Bei dem Besuch der israelischen Projekte wurde deutlich, dass sich im Fachkräfteaustausch viel voneinander lernen lässt, obwohl sich die israelische und die bundesdeutsche Gesellschaft ebenso wenig vergleichen lassen wie die jeweilige Praxis der Bildungs- und Erziehungsarbeit. Doch die Herausforderung eines kultursensiblen Zugangs, des Aufbaus von Erziehungspartnerschaften und des Dialogs mit Eltern stellt sich in beiden Ländern in ähnlicher Weise.  Neben besonderen Arbeitsansätzen und Projekten mit kriegstraumatisierten Kindern und Familien, der selbstorganisierten Nachbarschaftshilfe oder der Unterstützung von Kleinkindern durch Teenager wurden beim Besuch der NRW-Delegation besonders die Unterschiede in den Hilfesystemen deutlich. Die nach unserem Eindruck autoritäreren Strukturen der Hilfe- und Kontrollsysteme in Israel, die sich unter anderem durch das besondere Staatsverständnis Israels, die Geschichte des permanenten Kampfes und staatssozialistische Erziehungsvorstellungen erklären lassen, werden von den Familien und auch von den politischen Parteien aktuell nicht hinterfragt. Wenn Familien aus der Sicht der Behörden und der sozialen Dienste Hilfe brauchen, dann wird selbstverständlich erwartet, dass sie diese Leistungen auch in Anspruch nehmen.

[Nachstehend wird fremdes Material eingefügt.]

(** * voltdbclient: the connection / dispatch engine of conn.go

    A shallow embedding of [voltdbclient/conn.go].  Go values are modelled
    as follows.

    - [int64] is a [Z] kept in range by [wrap64] (two's complement).
    - Pointers are addresses ([positive]) into typed heaps held by [World];
      Go maps are reference objects and live in heaps of their own, so that
      every copy of a [VoltConn] struct aliases the same two maps.
    - Every method of [VoltConn] has a value receiver: it works on a copy of
      the struct.  The embedding passes the struct by value, exactly as the
      Go signature does, and [via] dereferences a [*VoltConn] for a call.
    - A panic and a goroutine that blocks for ever are outcomes of their own.
    - What the other goroutines and the network do is an input of the
      operation that observes it: the value a channel receive yields, the
      outcome of [reflect.Select], the health of the TCP stream.  What the
      listener goroutine does to its own registry is a step of its own. *)

From stdpp Require Import gmap list strings.
From Stdlib Require Import ZArith.

Local Open Scope Z_scope.

(** ** Machine integers *)

Definition int64_min : Z := - 2 ^ 63.
(** * Monetary-regime analysis scripts: welfare, sweep and chart pipelines

  A shallow embedding of the three analysis scripts
  [analysis/python/regime_welfare.py], [analysis/python/regime_sweep.py]
  and [analysis/python/regime_charts.py], and the properties their
  specification states about them.

  Layout: the Python and pandas notions the scripts rely on ([Py],
  [Pandas]), the results tree they read ([Results]), one module per
  script ([Welfare], [Sweep], [Charts]), the two arithmetics the
  definitions are run with ([Binary64], [Exact]), then the properties. *)

From Stdlib Require Import ZArith List Bool Lia.
From Stdlib Require Import Permutation Sorted.
From Stdlib Require Import Floats.SpecFloat.
From Stdlib Require Import Reals Lra Psatz.
Import ListNotations.

Set Implicit Arguments.
Local Open Scope Z_scope.

(** ** Python values, exceptions and float arithmetic *)

Module Py.

(** The exceptions the scripts can meet.  Only [FileNotFoundError] is
    ever caught; the others abort the run. *)
Inductive exn : Type :=
| FileNotFoundError
| ValueError
| OverflowError
| AttributeError
| KeyError.

Definition exn_eqb (a b : exn) : bool :=
  match a, b with
  | FileNotFoundError, FileNotFoundError
  | ValueError, ValueError
  | OverflowError, OverflowError
  | AttributeError, AttributeError
  | KeyError, KeyError => true
  | _, _ => false
  end.
Lemma StronglySorted_app_cons (l1 l2 : list Z) (x : Z) :
  StronglySorted Z.lt l1 -> StronglySorted Z.lt l2 ->
  Forall (fun y => y < x) l1 -> Forall (fun y => x < y) l2 ->
  StronglySorted Z.lt (l1 ++ x :: l2).
Proof.
  intros S1 S2 F1 F2. induction l1 as [|a l1 IH]; cbn [app].
  - constructor; assumption.
  - inversion S1 as [|? ? Sa Fa]; subst.
    inversion F1 as [|? ? Ha Fl]; subst.
    constructor; [auto|].
    rewrite Forall_app, Forall_cons_iff. repeat split; auto.
    eapply Forall_impl; [|exact F2]. cbv beta. intros; lia.
Qed.

Lemma BST_inorder_sorted (t : BSTNode) :
  BST t -> StronglySorted Z.lt (inorder t).
Proof.
  induction t as [|k v h l IHl r IHr]; spec_unfold.
  - intros _. constructor.
  - intros (Kl & Kr & Bl & Br).
    apply StronglySorted_app_cons; auto.
    + now apply all_keys_inorder in Kl.
    + now apply all_keys_inorder in Kr.
Qed.

(** ** Insertion at a key of the tree *)

Lemma rebalance_balanced (key k : Z) (v : ptr) (h : Z) (l r : BSTNode) :
  0 <= height l < INT_MAX -> 0 <= height r < INT_MAX ->
  -1 <= height r - height l <= 1 ->
  rebalance key (Node k v h l r) = Some (Node k v h l r).
Proof.
  intros Hl Hr Hb. cbn [rebalance]. int_small. decide_tests. reflexivity.
Qed.

Lemma height_set_value (key : Z) (value : ptr) (t : BSTNode) :
  height (set_value key value t) = height t.
Proof.
  destruct t as [|k v h l r]; cbn [set_value]; [reflexivity|].
  destruct (key >? k); [reflexivity|]. destruct (key <? k); reflexivity.
Qed.

Lemma erase_values_set_value (key : Z) (value : ptr) (t : BSTNode) :
  erase_values (set_value key value t) = erase_values t.
Proof.
  induction t as [|k v h l IHl r IHr]; cbn [set_value]; [reflexivity|].
  destruct (key >? k); [|destruct (key <? k)]; spec_unfold; congruence.
Qed.

Lemma node_count_erase_values (t : BSTNode) :
  node_count (erase_values t) = node_count t.
Proof.
  induction t as [|k v h l IHl r IHr]; spec_unfold; congruence.
Qed.

Lemma insert_node_update (key : Z) (value : ptr) (t : BSTNode) :
  BST t -> avl t -> height t < INT_MAX -> In key (inorder t) ->
  insert_node key value t = Some (set_value key value t).
Proof.
  induction t as [|k v h l IHl r IHr]; spec_unfold; [contradiction|].
  intros (Kl & Kr & Bl & Br) (Hh & Hb & Hl & Hr) Hlt Hin.
  pose proof (avl_height_nonneg l Hl) as Nl.
  pose proof (avl_height_nonneg r Hr) as Nr.
  apply all_keys_inorder in Kl, Kr. rewrite Forall_forall in Kl, Kr.
  apply in_app_or in Hin. cbn [insert_node set_value].
  destruct (Z.lt_total key k) as [Hk | [Hk | Hk]]; decide_tests.
  - assert (Hin' : In key (inorder l)).
    { destruct Hin as [Hin | [Hin | Hin]]; [assumption | lia |].
      apply Kr in Hin. lia. }
    rewrite IHl by (assumption || lia).
    rewrite height_set_value.
    replace (int_add 1 (MAX (height l) (height r))) with h
      by (unfold INT_MAX in Hlt; int_small; lia).
    apply rebalance_balanced; rewrite ?height_set_value; lia.
  - replace (int_add 1 (MAX (height l) (height r))) with h
      by (unfold INT_MAX in Hlt; int_small; lia).
    apply rebalance_balanced; lia.
  - assert (Hin' : In key (inorder r)).
    { destruct Hin as [Hin | [Hin | Hin]]; [|lia | assumption].
      apply Kl in Hin. lia. }
    rewrite IHr by (assumption || lia).
    rewrite height_set_value.
    replace (int_add 1 (MAX (height l) (height r))) with h
      by (unfold INT_MAX in Hlt; int_small; lia).
    apply rebalance_balanced; rewrite ?height_set_value; lia.
Qed.

Lemma lookup_absent (key : Z) (t : BSTNode) :
  ~ In key (inorder t) -> lookup key t = NULL.
Proof.
  induction t as [|k v h l IHl r IHr]; spec_unfold; cbn [lookup];
    [reflexivity|].
  intros Hn.
  destruct (Z.eqb_spec k key) as [-> | Hne].
  - elim Hn. apply in_or_app. right. left. reflexivity.
  - destruct (key <? k).
    + apply IHl. intros Hin. apply Hn, in_or_app. auto.
    + apply IHr. intros Hin. apply Hn, in_or_app. right. right. exact Hin.
Qed.

(** * The claims *)

Lemma Forall_firstn (A : Type) (P : A -> Prop) (n : nat) (l : list A) :
  Forall P l -> Forall P (firstn n l).
Proof.
  revert l. induction n as [|n IH]; intros l Hl; cbn [firstn].
  - constructor.
  - destruct Hl as [|a l Ha Hl]; constructor; auto.
Qed.

Lemma sample_ops_int : Forall op_int sample_ops.
Proof.
  unfold sample_ops.
  repeat constructor; cbn; unfold int_range, INT_MIN, INT_MAX; lia.
Defined.

Lemma sample_tree_reachable : reachable (Some sample_tree).
Proof.
  exists true, sample_ops. split; [exact sample_ops_int | reflexivity].
Defined.

(** C1. Balance invariant: for every sequence of calls of the public
    operations (insertions, removals, searches, with [int] keys) on a
    freshly created tree, every call returns, and after each of them (after
    the first [n] calls, for every [n]) every node of the tree has subtrees
    whose heights differ by at most one. *)
Theorem balance_invariant (ops : list op) (n : nat) :
  Forall op_int ops ->
  exists t,
    run_ops (firstn n ops) (createAVLTree true) = Some (Some t) /\
    balanced (root t).
Proof.
  intros Hops.
  destruct (run_ops_create (firstn n ops) (Forall_firstn _ _ n _ Hops))
    as (t & E & _ & HA & _).
  exists t. split; [exact E|]. apply avl_balanced, HA.
Qed.

Lemma balance_invariant_witness :
  Forall op_int sample_ops /\
  exists t,
    run_ops (firstn 3 sample_ops) (createAVLTree true) = Some (Some t) /\
    balanced (root t).
Proof.
  split; [exact sample_ops_int|].
  apply (balance_invariant sample_ops 3). exact sample_ops_int.
Defined.

(** C3. Search-tree order: every tree built from a fresh tree by a sequence
    of calls of the public operations satisfies the order property at every
    node (keys on the left smaller, keys on the right larger than the key
    of the node), and its in-order traversal lists the keys in strictly
    ascending order. *)
Theorem bst_ordering_invariant (ops : list op) :
  Forall op_int ops ->
  exists t,
    run_ops ops (createAVLTree true) = Some (Some t) /\
    BST (root t) /\
    StronglySorted Z.lt (inorder (root t)).
Proof.
  intros Hops.
  destruct (run_ops_create ops Hops) as (t & E & HB & _).
  exists t. split; [exact E|]. split; [exact HB|].
  apply BST_inorder_sorted, HB.
Qed.

Lemma bst_ordering_invariant_witness :
  Forall op_int sample_ops /\
  exists t,
    run_ops sample_ops (createAVLTree true) = Some (Some t) /\
    BST (root t) /\
    StronglySorted Z.lt (inorder (root t)).
Proof.
  split; [exact sample_ops_int|].
  apply (bst_ordering_invariant sample_ops). exact sample_ops_int.
Defined.

(** C4. Height correctness: after every call of a public operation, in any
    sequence of calls on a fresh tree, the height field of every node holds
    one more than the larger of the heights of its two children, the
    height of an absent child being 0; the field of the root is then the
    height of the tree. *)
Theorem height_correctness (ops : list op) (n : nat) :
  Forall op_int ops ->
  exists t,
    run_ops (firstn n ops) (createAVLTree true) = Some (Some t) /\
    heights_ok (root t) /\
    height (root t) = tree_height (root t).
Proof.
  intros Hops.
  destruct (run_ops_create (firstn n ops) (Forall_firstn _ _ n _ Hops))
    as (t & E & _ & HA & _).
  exists t. split; [exact E|]. split.
  - apply avl_heights_ok, HA.
  - apply avl_tree_height, HA.
Qed.

Lemma height_correctness_witness :
  Forall op_int sample_ops /\
  exists t,
    run_ops (firstn 2 sample_ops) (createAVLTree true) = Some (Some t) /\
    heights_ok (root t) /\
    height (root t) = tree_height (root t).
Proof.
  split; [exact sample_ops_int|].
  apply (height_correctness sample_ops 2). exact sample_ops_int.
Defined.

(** C5. Round trip: on every tree a client can hold, inserting key [K] with
    value [V] returns true, and looking [K] up in the tree afterwards
    returns [V]. *)
Theorem insert_lookup_roundtrip (t : AVLTree) (K : Z) (V : ptr) :
  reachable (Some t) -> int_range K ->
  exists t',
    insert_avl K V (Some t) = Some (true, Some t') /\
    lookup_avl K (Some t') = V.
Proof.
  intros Hr HK. apply reachable_tree_Inv in Hr.
  destruct (insert_node_Inv K V (root t) Hr HK) as (r' & E & _ & HL).
  exists (mkAVLTree r'). cbn [insert_avl lookup_avl root]. rewrite E.
  split; [reflexivity|]. rewrite HL, Z.eqb_refl. reflexivity.
Qed.

Lemma insert_lookup_roundtrip_witness :
  reachable (Some sample_tree) /\ int_range 25 /\
  exists t',
    insert_avl 25 104 (Some sample_tree) = Some (true, Some t') /\
    lookup_avl 25 (Some t') = 104.
Proof.
  assert (H25 : int_range 25) by (unfold int_range, INT_MIN, INT_MAX; lia).
  split; [exact sample_tree_reachable|]. split; [exact H25|].
  apply (insert_lookup_roundtrip sample_tree 25 104);
    [exact sample_tree_reachable | exact H25].
Defined.

(** C6. Upsert: inserting a key [K] that the tree already contains, with a
    new value [V2], returns true and yields the same tree with only the
    value stored at [K] replaced: same keys, same height fields, same shape
    (no structural change), same number of nodes (no new node), and a
    search for [K] now returns [V2]. *)
Theorem insert_existing_key (t : AVLTree) (K : Z) (V2 : ptr) :
  reachable (Some t) -> In K (inorder (root t)) ->
  exists t',
    insert_avl K V2 (Some t) = Some (true, Some t') /\
    root t' = set_value K V2 (root t) /\
    erase_values (root t') = erase_values (root t) /\
    node_count (root t') = node_count (root t) /\
    lookup_avl K (Some t') = V2.
Proof.
  intros Hr Hin. apply reachable_tree_Inv in Hr.
  pose proof (Inv_height_bound _ Hr) as Hb.
  pose proof Hr as (HB & HA & HR).
  assert (HK : int_range K).
  { apply all_keys_inorder in HR. rewrite Forall_forall in HR. auto. }
  assert (E : insert_node K V2 (root t) = Some (set_value K V2 (root t))).
  { apply insert_node_update; auto. unfold INT_MAX. lia. }
  destruct (insert_node_Inv K V2 (root t) Hr HK) as (r' & E' & _ & HL).
  rewrite E in E'. injection E' as <-.
  exists (mkAVLTree (set_value K V2 (root t))).
  cbn [insert_avl lookup_avl root]. rewrite E.
  split; [reflexivity|]. split; [reflexivity|].
  split; [apply erase_values_set_value|]. split.
  - rewrite <- node_count_erase_values, erase_values_set_value.
    apply node_count_erase_values.
  - rewrite HL, Z.eqb_refl. reflexivity.
Qed.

Die NRW-Delegation im Gespräch mit ultra-orthodoxen jüdischen Müttern. ein umgebauter Luftschutzbunker dient als Familienzentrum

Familien früh zur Seite stehen

Der in Deutschland verfassungsrechtlich gesicherte Vorrang der Familie in Erziehungsfragen macht die soziale Hilfe für kleine Kinder und ihre Eltern manchmal schwierig, bisweilen vereitelt er sie sogar. Insofern sind wir in Deutschland noch wesentlich stärker darauf angewiesen, Familien so früh wie möglich an der Seite zu stehen, um sie für die Zusammenarbeit mit dem Bildungs-, Erziehungs- und Unterstützungssystem zu gewinnen. Nur so kann verhindert werden, dass sie in solch verzweifelte Lagen geraten, in denen sie selbst die gut gemeinten Hilfsangebote ausschlagen und erst die Kindeswohlgefährdung letztlich einen späten staatlichen Eingriff zulässt.

Die Mitglieder der Delegation waren angetan von der Überzeugung und der Dynamik, mit der die frühkindliche Bildung und die Zusammenarbeit mit Eltern vorangebracht werden. Besonderen Eindruck hinterließen die intensiven Weiterbildungs- und Forschungsaktivitäten der israelischen Partner. Vertiefende gemeinsame Seminare und Studienreisen für Fachkräfte sollen in den nächsten Jahren folgen, um gemeinsam weitere Entwicklungen in Deutschland und Israel begründen und begleiten zu können.